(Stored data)
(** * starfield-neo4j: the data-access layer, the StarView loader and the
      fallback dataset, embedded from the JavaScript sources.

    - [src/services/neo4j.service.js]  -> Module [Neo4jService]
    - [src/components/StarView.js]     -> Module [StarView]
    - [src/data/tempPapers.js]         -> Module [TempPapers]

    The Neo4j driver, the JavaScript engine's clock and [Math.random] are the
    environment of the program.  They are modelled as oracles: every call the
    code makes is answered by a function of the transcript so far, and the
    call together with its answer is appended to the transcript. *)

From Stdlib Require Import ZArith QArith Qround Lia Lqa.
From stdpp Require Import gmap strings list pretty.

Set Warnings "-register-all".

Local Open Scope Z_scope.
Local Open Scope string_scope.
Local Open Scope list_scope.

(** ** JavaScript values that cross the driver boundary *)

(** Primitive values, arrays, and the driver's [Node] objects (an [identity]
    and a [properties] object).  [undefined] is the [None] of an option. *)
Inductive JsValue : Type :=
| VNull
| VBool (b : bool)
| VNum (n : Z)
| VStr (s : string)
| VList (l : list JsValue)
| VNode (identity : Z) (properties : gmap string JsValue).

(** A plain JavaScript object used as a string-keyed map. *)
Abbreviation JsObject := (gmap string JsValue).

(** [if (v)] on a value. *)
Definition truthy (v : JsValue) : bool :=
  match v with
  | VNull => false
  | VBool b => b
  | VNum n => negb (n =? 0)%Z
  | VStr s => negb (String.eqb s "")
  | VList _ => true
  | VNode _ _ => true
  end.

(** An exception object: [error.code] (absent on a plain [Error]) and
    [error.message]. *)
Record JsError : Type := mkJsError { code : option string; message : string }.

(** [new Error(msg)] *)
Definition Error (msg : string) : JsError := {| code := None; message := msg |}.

* * *

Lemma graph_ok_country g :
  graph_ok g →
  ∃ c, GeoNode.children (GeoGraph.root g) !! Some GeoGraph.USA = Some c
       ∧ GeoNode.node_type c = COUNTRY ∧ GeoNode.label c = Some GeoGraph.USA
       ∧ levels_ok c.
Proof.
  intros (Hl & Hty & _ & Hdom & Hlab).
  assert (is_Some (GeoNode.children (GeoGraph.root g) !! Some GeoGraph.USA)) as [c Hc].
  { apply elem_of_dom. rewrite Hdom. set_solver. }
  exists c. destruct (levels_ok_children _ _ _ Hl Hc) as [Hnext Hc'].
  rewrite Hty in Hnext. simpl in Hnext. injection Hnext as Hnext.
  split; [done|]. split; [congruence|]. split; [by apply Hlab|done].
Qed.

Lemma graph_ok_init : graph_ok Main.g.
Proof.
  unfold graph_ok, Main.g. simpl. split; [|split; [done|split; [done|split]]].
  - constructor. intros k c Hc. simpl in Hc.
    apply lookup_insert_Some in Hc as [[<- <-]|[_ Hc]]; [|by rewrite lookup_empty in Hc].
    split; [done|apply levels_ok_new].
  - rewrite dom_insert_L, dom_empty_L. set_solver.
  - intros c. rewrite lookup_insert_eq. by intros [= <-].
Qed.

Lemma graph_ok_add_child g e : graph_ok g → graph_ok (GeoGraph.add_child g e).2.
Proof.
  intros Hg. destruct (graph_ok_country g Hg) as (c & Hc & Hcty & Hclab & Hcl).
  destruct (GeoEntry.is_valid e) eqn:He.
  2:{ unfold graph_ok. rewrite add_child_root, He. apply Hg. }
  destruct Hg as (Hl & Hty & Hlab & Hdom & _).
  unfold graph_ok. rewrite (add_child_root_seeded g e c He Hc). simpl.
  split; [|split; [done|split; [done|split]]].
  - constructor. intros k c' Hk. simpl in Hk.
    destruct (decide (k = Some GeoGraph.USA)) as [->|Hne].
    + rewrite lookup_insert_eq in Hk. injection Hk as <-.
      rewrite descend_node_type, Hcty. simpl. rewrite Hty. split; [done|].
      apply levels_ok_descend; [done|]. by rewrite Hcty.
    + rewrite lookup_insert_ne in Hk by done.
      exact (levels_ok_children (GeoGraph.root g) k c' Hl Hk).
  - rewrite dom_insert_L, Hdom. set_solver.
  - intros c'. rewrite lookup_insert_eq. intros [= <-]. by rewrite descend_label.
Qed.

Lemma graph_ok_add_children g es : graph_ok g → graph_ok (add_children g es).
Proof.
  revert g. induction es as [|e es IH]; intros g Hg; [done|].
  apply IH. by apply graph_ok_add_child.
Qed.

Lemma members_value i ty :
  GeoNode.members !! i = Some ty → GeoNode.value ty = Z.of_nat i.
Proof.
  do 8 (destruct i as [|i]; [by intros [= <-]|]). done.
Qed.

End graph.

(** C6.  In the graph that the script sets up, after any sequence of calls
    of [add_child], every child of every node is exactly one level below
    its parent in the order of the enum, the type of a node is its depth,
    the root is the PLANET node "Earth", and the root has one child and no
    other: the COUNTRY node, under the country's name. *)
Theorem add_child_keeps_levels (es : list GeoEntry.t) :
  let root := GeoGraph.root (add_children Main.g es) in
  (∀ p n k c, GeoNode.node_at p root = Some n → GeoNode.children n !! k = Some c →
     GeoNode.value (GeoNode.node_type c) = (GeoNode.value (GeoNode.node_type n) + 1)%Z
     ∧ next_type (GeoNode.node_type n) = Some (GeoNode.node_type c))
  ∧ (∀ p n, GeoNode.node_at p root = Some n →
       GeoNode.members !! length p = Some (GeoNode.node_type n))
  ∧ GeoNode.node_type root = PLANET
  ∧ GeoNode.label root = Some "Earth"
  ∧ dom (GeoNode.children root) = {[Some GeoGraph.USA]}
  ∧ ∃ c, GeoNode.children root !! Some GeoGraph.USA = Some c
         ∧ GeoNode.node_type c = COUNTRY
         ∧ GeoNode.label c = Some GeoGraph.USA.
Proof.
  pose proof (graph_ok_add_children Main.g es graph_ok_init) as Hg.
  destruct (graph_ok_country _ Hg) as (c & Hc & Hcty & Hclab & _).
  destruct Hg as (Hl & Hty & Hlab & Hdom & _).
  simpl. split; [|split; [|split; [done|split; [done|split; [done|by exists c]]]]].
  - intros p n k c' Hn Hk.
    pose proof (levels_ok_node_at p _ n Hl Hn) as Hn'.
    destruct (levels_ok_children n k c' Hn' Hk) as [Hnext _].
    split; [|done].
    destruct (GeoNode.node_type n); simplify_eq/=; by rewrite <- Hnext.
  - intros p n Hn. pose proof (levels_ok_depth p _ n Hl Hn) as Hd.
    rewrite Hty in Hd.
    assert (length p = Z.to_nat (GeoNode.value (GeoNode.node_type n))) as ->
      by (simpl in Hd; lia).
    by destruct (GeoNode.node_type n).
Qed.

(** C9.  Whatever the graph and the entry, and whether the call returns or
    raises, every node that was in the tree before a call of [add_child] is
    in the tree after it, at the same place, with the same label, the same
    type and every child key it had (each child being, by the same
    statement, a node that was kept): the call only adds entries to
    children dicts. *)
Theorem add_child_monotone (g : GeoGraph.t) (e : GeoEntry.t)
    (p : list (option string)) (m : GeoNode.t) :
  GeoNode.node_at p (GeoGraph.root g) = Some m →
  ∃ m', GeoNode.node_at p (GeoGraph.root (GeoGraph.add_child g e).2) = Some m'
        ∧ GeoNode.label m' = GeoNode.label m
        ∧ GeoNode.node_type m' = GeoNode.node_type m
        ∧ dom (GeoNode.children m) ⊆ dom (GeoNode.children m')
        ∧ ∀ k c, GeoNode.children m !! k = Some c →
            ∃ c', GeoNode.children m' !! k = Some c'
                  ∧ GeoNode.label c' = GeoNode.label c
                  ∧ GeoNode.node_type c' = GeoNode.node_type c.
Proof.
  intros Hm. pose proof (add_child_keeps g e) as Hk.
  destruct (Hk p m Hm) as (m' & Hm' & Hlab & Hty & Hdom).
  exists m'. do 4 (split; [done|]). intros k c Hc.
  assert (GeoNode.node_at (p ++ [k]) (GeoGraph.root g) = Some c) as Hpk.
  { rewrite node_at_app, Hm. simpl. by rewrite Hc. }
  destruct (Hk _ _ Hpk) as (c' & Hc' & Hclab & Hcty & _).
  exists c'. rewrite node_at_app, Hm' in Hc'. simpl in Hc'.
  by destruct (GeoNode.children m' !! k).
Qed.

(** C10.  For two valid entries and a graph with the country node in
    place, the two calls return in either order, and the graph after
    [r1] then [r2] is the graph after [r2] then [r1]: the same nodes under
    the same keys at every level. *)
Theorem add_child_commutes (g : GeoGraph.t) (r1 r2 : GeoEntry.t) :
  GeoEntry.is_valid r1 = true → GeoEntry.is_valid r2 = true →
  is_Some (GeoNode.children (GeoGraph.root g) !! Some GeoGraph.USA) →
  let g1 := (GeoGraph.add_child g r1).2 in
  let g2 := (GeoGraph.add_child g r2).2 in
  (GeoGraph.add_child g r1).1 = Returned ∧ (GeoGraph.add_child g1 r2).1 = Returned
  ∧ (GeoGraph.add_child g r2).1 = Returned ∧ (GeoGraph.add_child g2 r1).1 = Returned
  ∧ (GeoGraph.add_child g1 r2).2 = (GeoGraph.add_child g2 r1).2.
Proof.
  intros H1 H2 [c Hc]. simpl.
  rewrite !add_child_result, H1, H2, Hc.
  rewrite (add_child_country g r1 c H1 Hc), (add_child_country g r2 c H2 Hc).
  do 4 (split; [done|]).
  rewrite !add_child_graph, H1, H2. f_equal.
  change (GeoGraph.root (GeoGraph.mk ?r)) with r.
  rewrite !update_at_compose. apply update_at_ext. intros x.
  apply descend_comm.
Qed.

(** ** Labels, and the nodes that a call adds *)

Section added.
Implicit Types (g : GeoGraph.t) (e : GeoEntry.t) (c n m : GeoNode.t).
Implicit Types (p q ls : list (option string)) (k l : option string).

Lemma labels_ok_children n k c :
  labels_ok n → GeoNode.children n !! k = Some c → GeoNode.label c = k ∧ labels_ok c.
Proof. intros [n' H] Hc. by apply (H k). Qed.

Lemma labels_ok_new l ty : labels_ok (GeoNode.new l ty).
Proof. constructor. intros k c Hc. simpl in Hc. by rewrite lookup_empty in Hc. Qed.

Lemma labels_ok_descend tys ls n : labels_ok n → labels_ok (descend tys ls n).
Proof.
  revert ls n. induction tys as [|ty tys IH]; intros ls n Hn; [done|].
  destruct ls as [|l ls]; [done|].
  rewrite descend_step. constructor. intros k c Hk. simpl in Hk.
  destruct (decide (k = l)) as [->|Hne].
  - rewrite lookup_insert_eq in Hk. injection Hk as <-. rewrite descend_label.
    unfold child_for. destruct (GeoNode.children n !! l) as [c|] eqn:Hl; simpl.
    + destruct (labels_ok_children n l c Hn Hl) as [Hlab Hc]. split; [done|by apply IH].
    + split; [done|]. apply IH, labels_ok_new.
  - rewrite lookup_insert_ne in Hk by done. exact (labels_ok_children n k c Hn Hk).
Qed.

__YOUR TASK__. The lines above from the one containing "destruct (Hk p" through the one containing "exists c'. rewrite" are to be set down exactly, and no others.

__RESULT__.
  destruct (Hk p m Hm) as (m' & Hm' & Hlab & Hty & Hdom).
  exists m'. do 4 (split; [done|]). intros k c Hc.
  assert (GeoNode.node_at (p ++ [k]) (GeoGraph.root g) = Some c) as Hpk.
  { rewrite node_at_app, Hm. simpl. by rewrite Hc. }
  destruct (Hk _ _ Hpk) as (c' & Hc' & Hclab & Hcty & _).
  exists c'. rewrite node_at_app, Hm' in Hc'. simpl in Hc'.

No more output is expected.